The second thing is this: when your child dies, you feel everything you’d expect to feel, feelings so well-documented by so many others that I won’t even bother to list them here, except to say that everything that’s written about mourning is all the same, and it’s all the same for a reason—because there is no real deviation from the text. Sometimes you feel more of one thing and less of another, and sometimes you feel them out of order, and sometimes you feel them for a longer time or a shorter time. But the sensations are always the same.

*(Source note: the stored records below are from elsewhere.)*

(* ===== verification/TcpConnection.v ===== *)
(** * TCP connections

    [muduo/net/TcpConnection.h] and [TcpConnection.cc]: the state machine of one
    connection, its buffers and its channel.  A handler of the class is a
    computation over the connection, the queue of functors its event loop will
    run ([queueInLoop]), the pending delayed closes and the state of the kernel.

    What is not source of the project is a parameter: [write(2)] is the class
    [Kernel], and the application behind the callbacks is a [Users] record that
    answers each callback with the calls it makes on the connection.

    The lifetime of the object: its server keeps it until the end of the
    connection, afterwards the queued functors that hold a [TcpConnectionPtr]
    keep it, and those made with the bare [this] do not; running one of them when
    nobody holds the object is [DeadObject].  Pointers the application keeps are
    left out, and a functor counts as gone when it has been taken off the queue
    (the loop frees it at the end of its batch): the model lets an object die no
    later than the code.  A call of another thread is one step: what it does
    between testing the state and queueing its functor is not interleaved. *)

From stdpp Require Import strings.
From S2P Require Import Prelude Effects Buffer Channel.

Open Scope Z_scope.
Open Scope handler_scope.

(** ** The environment *)

Definition EWOULDBLOCK : Z := 11.
Definition EPIPE : Z := 32.
Definition ECONNRESET : Z := 104.

(** [write(2)] on the socket: the result, [errno], and the kernel afterwards. *)
Class Kernel (W : Type) := sys_write : W -> bytes -> Z * Z * W.

(** It never reports more bytes than it was given. *)
Class KernelLaws (W : Type) `{Kernel W} :=
  sys_write_range : forall w data, let '(n, _, _) := sys_write w data in -1 <= n <= Z.of_nat (length data).

(** ** The object *)

Inductive StateE := kDisconnected | kConnecting | kConnected | kDisconnecting.
#[export] Instance StateE_eq_dec : EqDecision StateE.
Proof. solve_decision. Defined.

Definition stateToString (s : StateE) : string :=
  match s with
  | kDisconnected => "kDisconnected"
  | kConnecting => "kConnecting"
  | kConnected => "kConnected"
  | kDisconnecting => "kDisconnecting"
  end.

Record TcpConnection := mk_TcpConnection {
  state_ : StateE;
  reading_ : bool;
  channel_ : Channel;
  writeCompleteCallback_ : bool;      (* whether the callback is set *)
  highWaterMarkCallback_ : bool;
  highWaterMark_ : Z;
  inputBuffer_ : Buffer;
  outputBuffer_ : Buffer
}.

Definition eta_conn (c : TcpConnection) : TcpConnection :=
  mk_TcpConnection (state_ c) (reading_ c) (channel_ c) (writeCompleteCallback_ c)
    (highWaterMarkCallback_ c) (highWaterMark_ c) (inputBuffer_ c) (outputBuffer_ c).
#[export] Instance set_state_ : Setter state_ := ltac:(build_setter eta_conn state_).
#[export] Instance set_reading_ : Setter reading_ := ltac:(build_setter eta_conn reading_).
#[export] Instance set_channel_ : Setter channel_ := ltac:(build_setter eta_conn channel_).
#[export] Instance set_inputBuffer_ : Setter inputBuffer_ := ltac:(build_setter eta_conn inputBuffer_).
#[export] Instance set_outputBuffer_ : Setter outputBuffer_ := ltac:(build_setter eta_conn outputBuffer_).

Definition connected (c : TcpConnection) : bool := bool_decide (state_ c = kConnected).
Definition disconnected (c : TcpConnection) : bool := bool_decide (state_ c = kDisconnected).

But here’s what no one says—when it’s your child, a part of you, a very tiny but nonetheless unignorable part of you, also feels relief. Because finally, the moment you have been expecting, been dreading, been preparing yourself for since the day you became a parent, has come.

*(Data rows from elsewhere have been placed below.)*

Lemma enough_insert c sh ts t th th' :
  ts !! t = Some th -> enough c sh ts ->
  Nat.b2n (sleeps_on c th') <= Nat.b2n (sleeps_on c th) ->
  Nat.b2n (awake_for c th) <= Nat.b2n (awake_for c th') ->
  enough c sh (<[t := th']> ts).
Proof.
  intros Ht Hen Hs Ha.
  pose proof (count_insert (sleeps_on c) ts t th th' Ht).
  pose proof (count_insert (awake_for c) ts t th th' Ht).
  destruct Hen as [?|(n & ? & ?)]; [left; lia|right; exists n; split; [done|lia]].
Qed.

Lemma enough_wake c sh ts t th :
  Forall sleeper_ok ts -> ts !! t = Some th -> enough c sh ts ->
  enough c sh (<[t := wake th]> ts).
Proof.
  intros Hok Ht Hen. pose proof (woken_insert _ _ _ Ht) as Hw.
  pose proof (woken_total c _ _ Hok Hw). pose proof (woken_asleep c _ _ Hw).
  destruct Hen as [?|(n & ? & ?)]; [left; lia|right; exists n; split; [done|lia]].
Qed.

Lemma enough_wait sh ts t rl op c d :
  Inv sh -> ts !! t = Some (Thread rl (Inside op)) -> waits_for K op sh = Some c ->
  enough d sh ts -> enough d sh (<[t := Thread rl (Sleeping c op)]> ts).
Proof.
  intros HI Ht [Hc Hn]%(d_wait D) Hen; [|done].
  destruct (decide (d = c)) as [->|Hd]; [right; exists 0; split; [done|lia]|].
  eapply enough_insert; [done..| |]; unfold sleeps_on, awake_for; simpl;
    repeat case_bool_decide; simpl; congruence || lia.
Qed.

Lemma enough_critical sh ts t rl op c sh' r ns ws ts' :
  Inv sh -> Forall sleeper_ok ts -> ts !! t = Some (Thread rl (Inside op)) ->
  waits_for K op sh = None -> critical K op sh = Ok (sh', r, ns) ->
  deliver ns ws (<[t := Thread (returned K rl op r) Idle]> ts) = Some ts' ->
  enough c sh ts -> enough c sh' ts'.
Proof.
  intros HI Hok Ht Hw Hc Hd Hen. unfold enough in *.
  set (th' := Thread (returned K rl op r) Idle) in *.
  pose proof (count_insert (sleeps_on c) ts t _ th' Ht) as Hs. unfold sleeps_on in Hs at 2 4.
  pose proof (count_insert (awake_for c) ts t _ th' Ht) as Ha. unfold awake_for in Ha at 2 4.
  simpl in Hs, Ha.
  assert (Hok' : Forall sleeper_ok (<[t := th']> ts)) by (by apply Forall_insert).
  pose proof (woken_total c _ _ Hok' (deliver_woken _ _ _ _ Hd)) as Htot.
  pose proof (woken_asleep c _ _ (deliver_woken _ _ _ _ Hd)).
  destruct (deliver_asleep c _ _ _ _ Hd) as [Hall Hsome].
  destruct (d_announce D _ _ _ _ _ c HI Hw Hc) as [Hin|Hneed]; [left; auto|].
  destruct Hen as [?|(n & Hn & Hle)]; [left; lia|].
  destruct Hsome as [?|?]; [by left|]. right.
  destruct (Hneed n Hn) as (n' & ? & ?). exists n'. split; [done|lia].
Qed.

Lemma exec_no_lost_wakeup l s s' :
  no_lost_wakeup s -> exec l s = Some (Ok s') -> no_lost_wakeup s'.
Proof.
  intros [HI Hex Hh Hok Hen] H. pose proof (exec_exclusive _ _ _ Hex H) as Hex'.
  pose proof (exec_holder_in _ _ _ Hh H) as Hh'.
  destruct l as [t op|t rl|t|t ws|t]; simpl in H.
  - repeat case_match; simplify_eq/=. split; simpl; [done|done|done|by apply Forall_insert|].
    intros c. by eapply enough_insert; [done|apply Hen|first [exact (le_n _)|exact (Nat.le_0_l _)]..].
  - repeat case_match; simplify_eq/=. split; simpl; [done|done|done|by apply Forall_insert|].
    intros c. by eapply enough_insert; [done|apply Hen|first [exact (le_n _)|exact (Nat.le_0_l _)]..].
  - repeat case_match; simplify_option_eq;
      (split; simpl; [done|done|done|by apply Forall_insert|];
       intros c; by eapply enough_insert; [done|apply Hen|first [exact (le_n _)|exact (Nat.le_0_l _)]..]).
  - destruct (threads s !! t) as [[rl []]|] eqn:Ht; try done.
    unfold go in H. destruct (waits_for K op (shared s)) as [c|] eqn:Hw.
    + simplify_eq/=. split; simpl; [done|done|done| |].
      * apply Forall_insert; [done|]. by apply (d_wait D) in Hw as [? _].
      * intros d. by eapply enough_wait; [..|apply Hen].
    + destruct (critical K op (shared s)) as [[[sh r] ns]|] eqn:Hc; [|done].
      destruct (deliver ns ws _) as [ts|] eqn:Hd; [|done]. simplify_eq/=.
      split; simpl; [|done|done| |].
      * by eapply (d_inv D).
      * eapply woken_sleepers; [by eapply deliver_woken|]. by apply Forall_insert.
      * intros c. by eapply enough_critical; [..|apply Hen].
  - repeat case_match; simplify_eq/=. split; simpl; [done|done|done| |].
    + eapply woken_sleepers; [by eapply woken_insert|done].
    + intros d. by eapply enough_wake; [..|apply Hen].
Qed.

Lemma start_no_lost_wakeup sh roles : Inv sh -> no_lost_wakeup (start sh roles).
Proof.
  intros HI. split; [done|apply start_exclusive|done| |].
  - apply Forall_forall. intros th (rl & -> & _)%list_elem_of_fmap. done.
  - intros c. left. apply count_zero. intros t th. simpl. rewrite list_lookup_fmap.
    destruct (roles !! t); [|done]. by intros [= <-].
Qed.

(** No step of a reachable state crashes. *)
Lemma exec_no_crash l s e : never_fails -> no_lost_wakeup s -> exec l s <> Some (Crash e).
Proof.
  intros Hsafe [HI _ _ _ _] H. destruct l as [t op|t rl|t|t ws|t]; simpl in H;
    repeat case_match; simplify_option_eq; try done.
  unfold go in *. destruct (waits_for K op (shared s)) eqn:Hw; [done|].
  destruct (critical K op (shared s)) as [[[sh r] ns]|] eqn:Hc; [|by eapply Hsafe].
  by destruct (deliver _ _ _).
Qed.

(** A thread that is settled is outside the class or waits for a condition that
    does not hold. *)
Definition settled (sh : Sh) (th : thread) : Prop :=
  match pos th with
  | Idle => True
  | Sleeping c op => waits_for K op sh = Some c
  | _ => False
  end.

#[export] Instance settled_dec sh th : Decision (settled sh th).
Proof. unfold settled. destruct (pos th); apply _. Defined.

Lemma progress s t th :
  no_lost_wakeup s -> threads s !! t = Some th -> ~ settled (shared s) th ->
  exists l o, internal l = true /\ exec l s = Some o.
Proof.
  intros [HI Hex Hin Hok Hen] Ht Hns.
  destruct (holder_ s) as [u|] eqn:Hh.
  - destruct (lookup_lt_is_Some_2 _ _ (Hin u Hh)) as [[rl p] Hu].
    destruct (proj1 (Hex u _ Hu) Hh) as [op Hp]. simpl in Hp. subst p.
    destruct (waits_for K op (shared s)) as [c|] eqn:Hw.
    + eexists (LGo u []), _. split; [done|]. simpl. rewrite Hu. unfold go. by rewrite Hw.
    + destruct (critical K op (shared s)) as [[[sh' r] ns]|e] eqn:Hc; cycle 1.
      { eexists (LGo u []), _. split; [done|]. simpl. rewrite Hu. unfold go.
        by rewrite Hw, Hc. }
      destruct (deliver_total ns (<[u := Thread (returned K rl op r) Idle]> (threads s)))
        as (ws & ts' & Hd).
      eexists (LGo u ws), _. split; [done|]. simpl. rewrite Hu. unfold go.
      rewrite Hw, Hc. simpl. rewrite Hd. done.
  - assert (Hlock : forall v rl op, threads s !! v = Some (Thread rl (Entering op)) \/
                      threads s !! v = Some (Thread rl (Signalled op)) ->
              exists l o, internal l = true /\ exec l s = Some o).
    { intros v rl op Hv. eexists (LLock v), _. split; [done|]. simpl.
      destruct Hv as [-> | ->]; rewrite Hh; done. }
    destruct th as [rl [|op|op|c op|op]]; [by destruct Hns|eauto| |  |eauto].
    + assert (holder_ s = Some t) by (apply (Hex _ _ Ht); simpl; eauto). congruence.
    + rewrite Forall_lookup in Hok. pose proof (Hok _ _ Ht) as Hc. simpl in Hc.
      destruct (Hen c) as [Hz|(n & Hn & Hle)].
      { apply (proj1 (count_zero _ _)) with (t := t) (th := Thread rl (Sleeping c op)) in Hz;
          [|done]. unfold sleeps_on in Hz. simpl in Hz. by rewrite bool_decide_true in Hz. }
      destruct n as [|n].
      { destruct Hns. simpl. by apply (d_wait D). }
      destruct (existsb (awake_for c) (threads s)) eqn:Hex0.
      * apply existsb_exists in Hex0
          as ([rl' p] & [v Hv]%list_elem_of_In%list_elem_of_lookup & Ha).
        destruct p as [|op'|op'|c' op'|op']; try done; [eauto| |eauto].
        assert (holder_ s = Some v) by (apply (Hex _ _ Hv); simpl; eauto). congruence.
      * apply count_existsb in Hex0. lia.
Qed.

(** Every call returns or waits with good reason: the calls in progress come to
    rest after a bounded number of steps ([steps_work]), however the threads
    interleave, and a state without a step has only settled threads. *)
Lemma settles s :
  never_fails -> no_lost_wakeup s ->
  exists ls s', Forall (fun l => internal l = true) ls /\ steps s ls s' /\
    Forall (settled (shared s')) (threads s').
Proof.
  intros Hsafe. remember (work s) as n eqn:Hn. revert s Hn.
  induction (lt_wf n) as [n _ IH]. intros s -> Hs.
  destruct (decide (Forall (settled (shared s)) (threads s))) as [Hall|Hnot].
  { exists [], s. split_and!; [constructor|constructor|done]. }
  apply not_Forall_Exists in Hnot; [|apply _].
  apply Exists_exists in Hnot as (th & [t Ht]%list_elem_of_lookup & Hns).
  destruct (progress s t th Hs Ht Hns) as (l & [s1|e] & Hl & H1);
    [|by apply exec_no_crash in H1].
  destruct (IH (work s1) (exec_work _ _ _ Hl H1) s1 eq_refl
              (exec_no_lost_wakeup _ _ _ Hs H1)) as (ls & s' & Hls & Hsteps & Hset).
  exists (l :: ls), s'. split_and!; [by constructor|by econstructor|done].
Qed.

(** The same for a given run: if no call can make a step, every thread is
    settled. *)
Lemma quiescent_settled s :
  no_lost_wakeup s -> (forall l, internal l = true -> exec l s = None) ->
  Forall (settled (shared s)) (threads s).
Proof.
  intros Hs Hstuck. apply Forall_forall. intros th [t Ht]%list_elem_of_lookup.
  destruct (decide (settled (shared s) th)) as [|Hns]; [done|].
  destruct (progress s t th Hs Ht Hns) as (l & o & Hl & H1). by rewrite Hstuck in H1.
Qed.

Lemma reachable_no_lost_wakeup sh roles ls s :
  Inv sh -> steps (start sh roles) ls s -> no_lost_wakeup s.
Proof.
  intros HI Hs. eapply (steps_invariant no_lost_wakeup); [|by apply start_no_lost_wakeup|done].
  intros. by eapply exec_no_lost_wakeup.
Qed.
End discipline.
End exec.
End monitor.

Ah, you tell yourself, it’s arrived. Here it is.
And after that, you have nothing to fear again.
Years ago, after the publication of my third book, a journalist once asked me if you could tell right away whether a student had a mind for law or not, and the answer is: Sometimes. But often, you’re wrong—the student who seemed so bright in the first half of the semester becomes steadily less so as the
year goes on, and the student about whom you never thought one thing or another is the one who emerges as a dazzler, someone you love hearing think.
It’s often the most naturally intelligent students who have the most difficult time in their first year—law school, particularly the first year of law school, is really not a place where creativity, abstract thought, and imagination are rewarded. In this way, I often think—based upon what I’ve heard, not what I know firsthand—that it’s a bit like art school.

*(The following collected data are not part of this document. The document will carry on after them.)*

Lemma latch_disciplined :
  disciplined latch_class (fun _ n => if 0 <? n then Some 0%nat else None)
    (fun op => match op with Wait => Some tt | _ => None end) (fun _ => True).
Proof.
  split; [|done|].
  - intros n op [] _. destruct op; simpl; unfold latch_waits; destruct (0 <? n); naive_solver.
  - intros n op n' r ns [] _ Hw Hc. destruct op; simpl in *; unfold latch_waits in *.
    + right. by destruct (0 <? n).
    + unfold countDown in Hc. destruct (n =? _) eqn:?; [done|]. simplify_eq.
      destruct (n - 1 =? 0) eqn:?; [left; by left|right]. intros k.
      destruct (0 <? n) eqn:?; [|done]. reflect_bools. intros [= <-]. exists 0%nat.
      rewrite (proj2 (Z.ltb_lt 0 (n - 1))) by lia. split; [done|]. simpl. lia.
    + unfold getCount in Hc. simplify_eq. right. intros k Hk. exists k. split; [done|]. simpl. lia.
Qed.

Lemma latch_replays n h n' :
  replays latch_class n h n' ->
  n' = n - Z.of_nat (countdowns h) /\
  forall h1 t r h2, h = h1 ++ (t, Wait, r) :: h2 -> n <= Z.of_nat (countdowns h1).
Proof.
  unfold countdowns.
  induction 1 as [n|n h n1 t op r n2 ns _ [IH IHw] Hw Hc]; simpl.
  { split; [lia|]. intros h1 ? ? ? Heq. by destruct h1. }
  rewrite List.filter_app, length_app. split.
  - destruct op; simpl in *; unfold countDown, latch_wait, getCount in Hc;
      repeat case_match; simplify_eq/=; lia.
  - intros h1 u r' h2 Heq. destruct h2 as [|e h3 _] using rev_ind.
    + apply app_inj_tail in Heq as [<- [= -> -> ->]]. simpl in Hw.
      unfold latch_waits in Hw. destruct (0 <? n1) eqn:?; [done|]. reflect_bools. lia.
    + rewrite app_comm_cons, app_assoc in Heq. apply app_inj_tail in Heq as [-> _]. eauto.
Qed.

(** [CountDownLatch]: [wait] returns only after [countDown] was called as
    often as the latch was created for, and when it was and no call can go on,
    no thread is left waiting. *)
Theorem latch_opens (c : Z) (n : nat) ls s :
  steps latch_class (start c (replicate n tt)) ls s ->
  shared s = c - Z.of_nat (countdowns (history s)) /\
  (forall h1 t r h2, history s = h1 ++ (t, Wait, r) :: h2 -> c <= Z.of_nat (countdowns h1)) /\
  ((forall l, internal l = true -> exec latch_class l s = None) ->
   c <= Z.of_nat (countdowns (history s)) ->
   forall t th, threads s !! t = Some th -> pos th = Idle).
Proof.
  intros Hs. pose proof (reachable_no_lost_wakeup _ _ _ _ latch_disciplined _ _ _ _ I Hs) as Hnl.
  destruct (latch_replays _ _ _ (monitor_serializable _ _ _ _ _ Hs)) as [Hc Hw].
  split_and!; [done..|]. intros Hq Hle t th Ht.
  pose proof (quiescent_settled _ _ _ _ latch_disciplined _ Hnl Hq) as Hset.
  rewrite Forall_lookup in Hset. pose proof (Hset _ _ Ht) as Hth. unfold settled in Hth.
  destruct (pos th) as [|op|op|[] op|op]; try done.
  destruct op; try done. simpl in Hth. unfold latch_waits in Hth.
  destruct (0 <? shared s) eqn:?; [|done]. reflect_bools. lia.
Qed.

Definition latch_demo : list (label call unit) :=
  [LCall 0 Wait; LLock 0; LGo 0 []; LCall 1 CountDown; LLock 1; LGo 1 []; LLock 0; LGo 0 []].

Lemma latch_opens_witness :
  exists s, steps latch_class (start 1 (replicate 2 tt)) latch_demo s /\
    shared s = 1 - Z.of_nat (countdowns (history s)) /\ length (history s) = 2%nat.
Proof.
  destruct (run latch_class latch_demo (start 1 (replicate 2 tt))) as [s|] eqn:Hs;
    [|by vm_compute in Hs].
  exists s. assert (Hr := run_steps _ _ _ _ Hs). split; [exact Hr|].
  split; [exact (proj1 (latch_opens 1 2 _ _ Hr))|].
  vm_compute in Hs. by injection Hs as <-.
Defined.
End CountDownLatch.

Julia had a friend, a man named Dennys, who was as a boy a tremendously gifted artist. They had been friends since they were small, and she once showed me some of the drawings he made when he was ten or twelve: little sketches of birds pecking at the ground, of his face, round and blank, of his father, the local veterinarian, his hand smoothing the fur of a grimacing terrier. Dennys’s father didn’t see the point of drawing lessons, however, and so he was never formally schooled. But when they were older, and Julia went to university, Dennys went to art school to learn how to draw. For the first week, he said, they were allowed to draw whatever they wanted, and it was always Dennys’s sketches that the professor selected to pin up on the wall for praise and critique.
But then they were made to learn how to draw: to re-draw, in essence. Week two, they only drew ellipses. Wide ellipses, fat ellipses, skinny ellipses. Week three, they drew circles: three-dimensional circles, two-dimensional circles. Then it was a flower. Then a vase. Then a hand. Then a head. Then a body. And with each week of proper training, Dennys got worse and worse. By the time the term had ended, his pictures were never displayed on the wall. He had grown too self-conscious to draw. When he saw a dog now, its long fur whisking the ground beneath it, he saw not a dog but a circle on a box, and when he tried to draw it, he worried about proportion, not about recording its doggy-ness.